◆ **YOUR TASK**: Give back exactly the stretch of data below from the line holding "log_listeners : table L;" through the line holding "Implicit Types lg : plugin_logger L.", both ends included, and leave the remaining lines out.

Records from a data collection
-----

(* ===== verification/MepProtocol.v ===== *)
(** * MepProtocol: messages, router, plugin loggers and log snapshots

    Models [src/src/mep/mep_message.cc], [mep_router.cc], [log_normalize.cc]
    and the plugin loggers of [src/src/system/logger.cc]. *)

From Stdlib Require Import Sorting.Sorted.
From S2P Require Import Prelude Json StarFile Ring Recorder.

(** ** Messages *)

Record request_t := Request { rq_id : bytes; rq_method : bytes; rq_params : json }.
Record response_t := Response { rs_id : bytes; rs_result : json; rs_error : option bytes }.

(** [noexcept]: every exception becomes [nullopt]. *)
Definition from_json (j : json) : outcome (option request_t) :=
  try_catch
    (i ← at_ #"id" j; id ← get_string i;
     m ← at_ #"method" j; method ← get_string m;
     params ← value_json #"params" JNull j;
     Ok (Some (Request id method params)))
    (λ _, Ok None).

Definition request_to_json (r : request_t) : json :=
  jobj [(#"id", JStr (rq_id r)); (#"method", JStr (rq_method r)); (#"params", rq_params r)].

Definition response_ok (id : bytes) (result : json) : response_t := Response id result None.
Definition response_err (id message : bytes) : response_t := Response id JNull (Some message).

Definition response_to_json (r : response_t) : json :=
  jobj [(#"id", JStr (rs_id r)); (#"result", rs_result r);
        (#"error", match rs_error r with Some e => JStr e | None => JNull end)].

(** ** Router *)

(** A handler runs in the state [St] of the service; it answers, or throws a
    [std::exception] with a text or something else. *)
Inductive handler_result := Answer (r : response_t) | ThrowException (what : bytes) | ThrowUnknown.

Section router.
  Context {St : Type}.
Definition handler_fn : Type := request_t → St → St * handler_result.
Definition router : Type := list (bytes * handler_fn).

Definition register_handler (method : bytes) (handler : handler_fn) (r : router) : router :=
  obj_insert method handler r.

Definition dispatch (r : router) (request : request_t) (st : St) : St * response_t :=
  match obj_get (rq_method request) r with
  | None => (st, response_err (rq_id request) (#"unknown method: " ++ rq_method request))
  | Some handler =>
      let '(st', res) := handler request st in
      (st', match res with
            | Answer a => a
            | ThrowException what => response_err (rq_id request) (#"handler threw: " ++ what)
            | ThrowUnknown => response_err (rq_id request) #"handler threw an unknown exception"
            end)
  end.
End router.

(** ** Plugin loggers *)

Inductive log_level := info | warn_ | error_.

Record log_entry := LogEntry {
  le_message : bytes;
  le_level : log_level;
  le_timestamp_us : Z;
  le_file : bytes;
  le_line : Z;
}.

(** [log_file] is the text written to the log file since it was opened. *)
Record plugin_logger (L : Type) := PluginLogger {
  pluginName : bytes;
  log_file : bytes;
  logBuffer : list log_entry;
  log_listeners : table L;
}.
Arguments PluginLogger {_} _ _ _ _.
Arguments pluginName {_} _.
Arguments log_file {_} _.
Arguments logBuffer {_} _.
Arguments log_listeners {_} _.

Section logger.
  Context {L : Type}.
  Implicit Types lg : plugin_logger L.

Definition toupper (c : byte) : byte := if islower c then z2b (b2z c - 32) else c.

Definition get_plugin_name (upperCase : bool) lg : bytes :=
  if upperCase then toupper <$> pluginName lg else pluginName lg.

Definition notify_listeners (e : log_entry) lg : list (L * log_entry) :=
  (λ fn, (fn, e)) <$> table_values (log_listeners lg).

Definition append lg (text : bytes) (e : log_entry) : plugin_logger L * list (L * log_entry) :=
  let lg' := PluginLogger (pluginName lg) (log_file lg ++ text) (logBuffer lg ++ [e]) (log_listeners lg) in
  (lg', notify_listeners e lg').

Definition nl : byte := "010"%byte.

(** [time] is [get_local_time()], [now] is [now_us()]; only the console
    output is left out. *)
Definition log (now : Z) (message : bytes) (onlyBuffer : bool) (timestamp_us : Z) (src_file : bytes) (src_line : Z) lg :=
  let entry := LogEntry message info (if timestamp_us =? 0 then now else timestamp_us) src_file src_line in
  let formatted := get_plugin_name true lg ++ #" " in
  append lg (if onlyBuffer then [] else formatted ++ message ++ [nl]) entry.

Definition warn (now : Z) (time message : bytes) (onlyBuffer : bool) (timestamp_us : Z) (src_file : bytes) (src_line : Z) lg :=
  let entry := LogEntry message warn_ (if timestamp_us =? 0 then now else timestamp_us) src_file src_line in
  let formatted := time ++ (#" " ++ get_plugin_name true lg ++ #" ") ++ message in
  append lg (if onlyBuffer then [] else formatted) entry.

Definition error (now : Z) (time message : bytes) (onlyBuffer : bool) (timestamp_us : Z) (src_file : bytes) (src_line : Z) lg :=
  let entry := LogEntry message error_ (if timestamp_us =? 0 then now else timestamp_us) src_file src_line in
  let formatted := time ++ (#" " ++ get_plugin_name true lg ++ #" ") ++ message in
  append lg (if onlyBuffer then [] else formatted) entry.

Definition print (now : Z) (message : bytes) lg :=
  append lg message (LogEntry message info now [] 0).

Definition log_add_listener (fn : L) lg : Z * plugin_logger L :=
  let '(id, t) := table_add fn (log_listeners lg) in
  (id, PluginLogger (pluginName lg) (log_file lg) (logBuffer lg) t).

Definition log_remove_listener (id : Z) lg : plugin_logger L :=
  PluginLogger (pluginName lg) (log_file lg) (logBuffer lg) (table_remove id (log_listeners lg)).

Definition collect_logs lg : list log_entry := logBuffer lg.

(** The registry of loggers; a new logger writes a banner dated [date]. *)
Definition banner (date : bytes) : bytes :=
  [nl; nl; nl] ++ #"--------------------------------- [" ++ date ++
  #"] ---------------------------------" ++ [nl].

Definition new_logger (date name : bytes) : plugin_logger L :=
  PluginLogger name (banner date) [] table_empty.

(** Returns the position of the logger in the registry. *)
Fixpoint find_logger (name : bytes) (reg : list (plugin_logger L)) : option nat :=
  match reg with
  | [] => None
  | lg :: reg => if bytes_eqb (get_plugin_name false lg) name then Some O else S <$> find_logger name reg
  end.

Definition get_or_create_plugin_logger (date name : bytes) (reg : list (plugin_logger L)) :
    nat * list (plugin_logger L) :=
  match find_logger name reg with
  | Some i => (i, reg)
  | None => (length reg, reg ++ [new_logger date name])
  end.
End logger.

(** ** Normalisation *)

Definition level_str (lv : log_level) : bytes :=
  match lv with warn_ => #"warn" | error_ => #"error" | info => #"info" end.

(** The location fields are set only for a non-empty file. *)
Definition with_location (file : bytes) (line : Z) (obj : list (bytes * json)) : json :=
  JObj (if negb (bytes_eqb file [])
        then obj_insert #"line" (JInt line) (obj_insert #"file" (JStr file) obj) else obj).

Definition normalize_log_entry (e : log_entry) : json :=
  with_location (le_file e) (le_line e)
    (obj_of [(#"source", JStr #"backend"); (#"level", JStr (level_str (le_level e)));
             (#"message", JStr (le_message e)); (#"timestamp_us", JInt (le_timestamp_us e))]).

-----

◆ **SOLUTION FOR THIS PROBLEM**:
  log_listeners : table L;
}.
Arguments PluginLogger {_} _ _ _ _.
Arguments pluginName {_} _.
Arguments log_file {_} _.
Arguments logBuffer {_} _.
Arguments log_listeners {_} _.

Section logger.
  Context {L : Type}.
  Implicit Types lg : plugin_logger L.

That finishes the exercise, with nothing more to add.